*** Opening of DATASET EXTRACT ***

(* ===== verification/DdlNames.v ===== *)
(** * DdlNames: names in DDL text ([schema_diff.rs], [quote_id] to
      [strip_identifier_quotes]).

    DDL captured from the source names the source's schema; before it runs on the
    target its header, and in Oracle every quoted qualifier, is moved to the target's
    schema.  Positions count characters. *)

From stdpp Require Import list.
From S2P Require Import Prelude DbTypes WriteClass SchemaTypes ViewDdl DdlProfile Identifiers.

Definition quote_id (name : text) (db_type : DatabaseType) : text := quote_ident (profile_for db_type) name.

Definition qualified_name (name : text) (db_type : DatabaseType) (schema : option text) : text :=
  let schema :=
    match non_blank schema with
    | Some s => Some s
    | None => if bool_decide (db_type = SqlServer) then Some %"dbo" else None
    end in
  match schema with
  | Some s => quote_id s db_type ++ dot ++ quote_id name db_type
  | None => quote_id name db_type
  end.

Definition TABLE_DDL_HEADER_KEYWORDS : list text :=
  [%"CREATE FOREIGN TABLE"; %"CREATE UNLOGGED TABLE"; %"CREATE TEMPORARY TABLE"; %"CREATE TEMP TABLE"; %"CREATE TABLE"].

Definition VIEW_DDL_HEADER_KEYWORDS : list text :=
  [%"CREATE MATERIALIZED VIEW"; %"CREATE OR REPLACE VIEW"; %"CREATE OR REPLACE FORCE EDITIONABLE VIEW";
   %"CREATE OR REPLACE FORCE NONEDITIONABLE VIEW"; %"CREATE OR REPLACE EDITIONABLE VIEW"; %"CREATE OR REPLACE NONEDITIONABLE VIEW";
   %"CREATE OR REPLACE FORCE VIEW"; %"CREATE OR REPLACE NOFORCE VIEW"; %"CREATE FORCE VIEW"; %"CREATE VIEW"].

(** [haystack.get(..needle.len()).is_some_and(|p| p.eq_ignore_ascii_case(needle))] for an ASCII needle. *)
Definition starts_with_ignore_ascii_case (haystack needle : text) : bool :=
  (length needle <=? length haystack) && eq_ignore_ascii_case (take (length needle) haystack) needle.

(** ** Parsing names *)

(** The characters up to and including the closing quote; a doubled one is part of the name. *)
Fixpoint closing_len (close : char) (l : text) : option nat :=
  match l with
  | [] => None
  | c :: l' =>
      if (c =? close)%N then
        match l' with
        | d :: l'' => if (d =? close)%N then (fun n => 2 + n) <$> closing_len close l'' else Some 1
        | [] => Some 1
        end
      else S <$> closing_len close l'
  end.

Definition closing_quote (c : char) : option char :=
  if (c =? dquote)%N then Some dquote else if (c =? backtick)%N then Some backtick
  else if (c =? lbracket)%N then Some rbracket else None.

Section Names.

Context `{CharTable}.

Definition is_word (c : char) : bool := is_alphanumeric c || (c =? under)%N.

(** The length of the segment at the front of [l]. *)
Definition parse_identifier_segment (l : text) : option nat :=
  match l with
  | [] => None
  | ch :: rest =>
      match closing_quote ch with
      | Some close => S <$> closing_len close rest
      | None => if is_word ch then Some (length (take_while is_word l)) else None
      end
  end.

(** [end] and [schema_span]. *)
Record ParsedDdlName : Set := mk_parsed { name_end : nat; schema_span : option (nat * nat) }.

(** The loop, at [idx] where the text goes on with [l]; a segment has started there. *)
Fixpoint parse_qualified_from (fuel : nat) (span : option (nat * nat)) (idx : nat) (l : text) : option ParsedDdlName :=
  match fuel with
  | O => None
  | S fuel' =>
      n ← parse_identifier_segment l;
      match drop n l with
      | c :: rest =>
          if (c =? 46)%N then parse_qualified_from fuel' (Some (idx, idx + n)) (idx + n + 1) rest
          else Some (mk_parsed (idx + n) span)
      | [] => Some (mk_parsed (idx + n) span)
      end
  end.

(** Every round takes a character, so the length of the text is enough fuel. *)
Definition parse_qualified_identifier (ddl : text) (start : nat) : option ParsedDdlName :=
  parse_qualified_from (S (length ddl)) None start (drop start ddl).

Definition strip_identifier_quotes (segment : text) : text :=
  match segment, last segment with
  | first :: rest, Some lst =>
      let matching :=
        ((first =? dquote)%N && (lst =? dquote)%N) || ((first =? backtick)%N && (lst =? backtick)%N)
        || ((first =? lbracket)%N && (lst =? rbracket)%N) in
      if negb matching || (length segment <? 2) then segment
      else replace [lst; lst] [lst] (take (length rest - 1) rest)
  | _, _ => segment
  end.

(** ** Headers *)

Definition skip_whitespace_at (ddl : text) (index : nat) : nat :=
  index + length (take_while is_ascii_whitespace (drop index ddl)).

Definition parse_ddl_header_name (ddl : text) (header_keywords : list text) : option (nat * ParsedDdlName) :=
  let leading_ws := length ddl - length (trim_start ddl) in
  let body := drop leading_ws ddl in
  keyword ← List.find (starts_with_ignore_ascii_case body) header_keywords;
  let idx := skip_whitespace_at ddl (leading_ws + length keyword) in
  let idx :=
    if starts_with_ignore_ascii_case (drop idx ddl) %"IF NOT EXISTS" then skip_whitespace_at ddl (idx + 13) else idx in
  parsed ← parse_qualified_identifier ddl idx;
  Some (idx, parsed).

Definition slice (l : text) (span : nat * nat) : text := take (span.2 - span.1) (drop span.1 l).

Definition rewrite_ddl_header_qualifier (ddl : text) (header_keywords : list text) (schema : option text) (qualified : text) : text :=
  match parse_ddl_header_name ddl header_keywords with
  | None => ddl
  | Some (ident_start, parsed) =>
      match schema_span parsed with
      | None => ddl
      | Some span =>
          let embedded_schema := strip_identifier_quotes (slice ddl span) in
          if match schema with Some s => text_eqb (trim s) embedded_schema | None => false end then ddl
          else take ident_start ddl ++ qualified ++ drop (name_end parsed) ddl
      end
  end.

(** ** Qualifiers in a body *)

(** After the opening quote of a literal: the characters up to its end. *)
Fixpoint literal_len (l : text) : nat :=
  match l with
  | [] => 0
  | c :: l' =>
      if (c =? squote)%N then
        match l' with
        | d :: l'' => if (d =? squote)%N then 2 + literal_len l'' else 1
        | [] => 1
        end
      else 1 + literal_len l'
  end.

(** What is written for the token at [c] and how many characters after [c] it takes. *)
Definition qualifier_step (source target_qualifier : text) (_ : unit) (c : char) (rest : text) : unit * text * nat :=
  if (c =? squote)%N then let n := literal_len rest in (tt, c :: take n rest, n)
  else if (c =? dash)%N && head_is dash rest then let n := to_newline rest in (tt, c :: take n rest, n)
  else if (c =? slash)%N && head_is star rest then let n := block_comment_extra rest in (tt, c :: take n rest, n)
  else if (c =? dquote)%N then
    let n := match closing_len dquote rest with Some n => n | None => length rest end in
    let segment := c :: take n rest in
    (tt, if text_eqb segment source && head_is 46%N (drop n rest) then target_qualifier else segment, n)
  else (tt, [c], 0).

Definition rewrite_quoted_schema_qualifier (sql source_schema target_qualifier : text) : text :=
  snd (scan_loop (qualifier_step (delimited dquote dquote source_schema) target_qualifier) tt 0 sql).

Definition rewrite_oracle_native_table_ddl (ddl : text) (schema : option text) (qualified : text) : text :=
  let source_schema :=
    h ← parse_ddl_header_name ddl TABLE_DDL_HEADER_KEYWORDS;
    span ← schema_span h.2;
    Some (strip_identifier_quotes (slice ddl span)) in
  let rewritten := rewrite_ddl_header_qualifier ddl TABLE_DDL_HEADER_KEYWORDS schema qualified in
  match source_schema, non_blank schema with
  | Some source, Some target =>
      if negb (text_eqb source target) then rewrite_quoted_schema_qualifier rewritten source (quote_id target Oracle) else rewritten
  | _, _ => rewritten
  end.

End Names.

*** Close of DATASET EXTRACT ***
*** Opening of DATASET EXTRACT ***

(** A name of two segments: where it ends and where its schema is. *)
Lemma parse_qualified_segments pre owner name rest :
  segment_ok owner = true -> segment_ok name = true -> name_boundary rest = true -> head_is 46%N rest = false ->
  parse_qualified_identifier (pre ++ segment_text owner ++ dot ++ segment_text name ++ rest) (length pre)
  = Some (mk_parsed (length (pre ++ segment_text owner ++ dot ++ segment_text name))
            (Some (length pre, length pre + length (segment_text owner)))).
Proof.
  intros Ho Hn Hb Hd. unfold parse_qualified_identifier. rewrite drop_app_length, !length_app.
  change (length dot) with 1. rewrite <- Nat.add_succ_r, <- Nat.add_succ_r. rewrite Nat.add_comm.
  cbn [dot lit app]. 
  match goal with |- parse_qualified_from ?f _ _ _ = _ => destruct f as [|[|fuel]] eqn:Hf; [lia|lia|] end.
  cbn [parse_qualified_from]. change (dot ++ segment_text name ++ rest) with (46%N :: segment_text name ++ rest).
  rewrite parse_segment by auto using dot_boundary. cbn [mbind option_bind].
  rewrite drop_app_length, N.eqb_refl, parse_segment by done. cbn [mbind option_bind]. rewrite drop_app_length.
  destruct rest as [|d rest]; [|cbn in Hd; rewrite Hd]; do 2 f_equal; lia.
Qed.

*** Close of DATASET EXTRACT ***

**WHAT THE EXERCISE ASKS**
The response must hold only the lines above from the line with "(Some (length pre, length" through the line with "match goal with", each copied exactly, both ends kept.

**TASK RESPONSE**
            (Some (length pre, length pre + length (segment_text owner)))).
Proof.
  intros Ho Hn Hb Hd. unfold parse_qualified_identifier. rewrite drop_app_length, !length_app.
  change (length dot) with 1. rewrite <- Nat.add_succ_r, <- Nat.add_succ_r. rewrite Nat.add_comm.
  cbn [dot lit app]. 
  match goal with |- parse_qualified_from ?f _ _ _ = _ => destruct f as [|[|fuel]] eqn:Hf; [lia|lia|] end.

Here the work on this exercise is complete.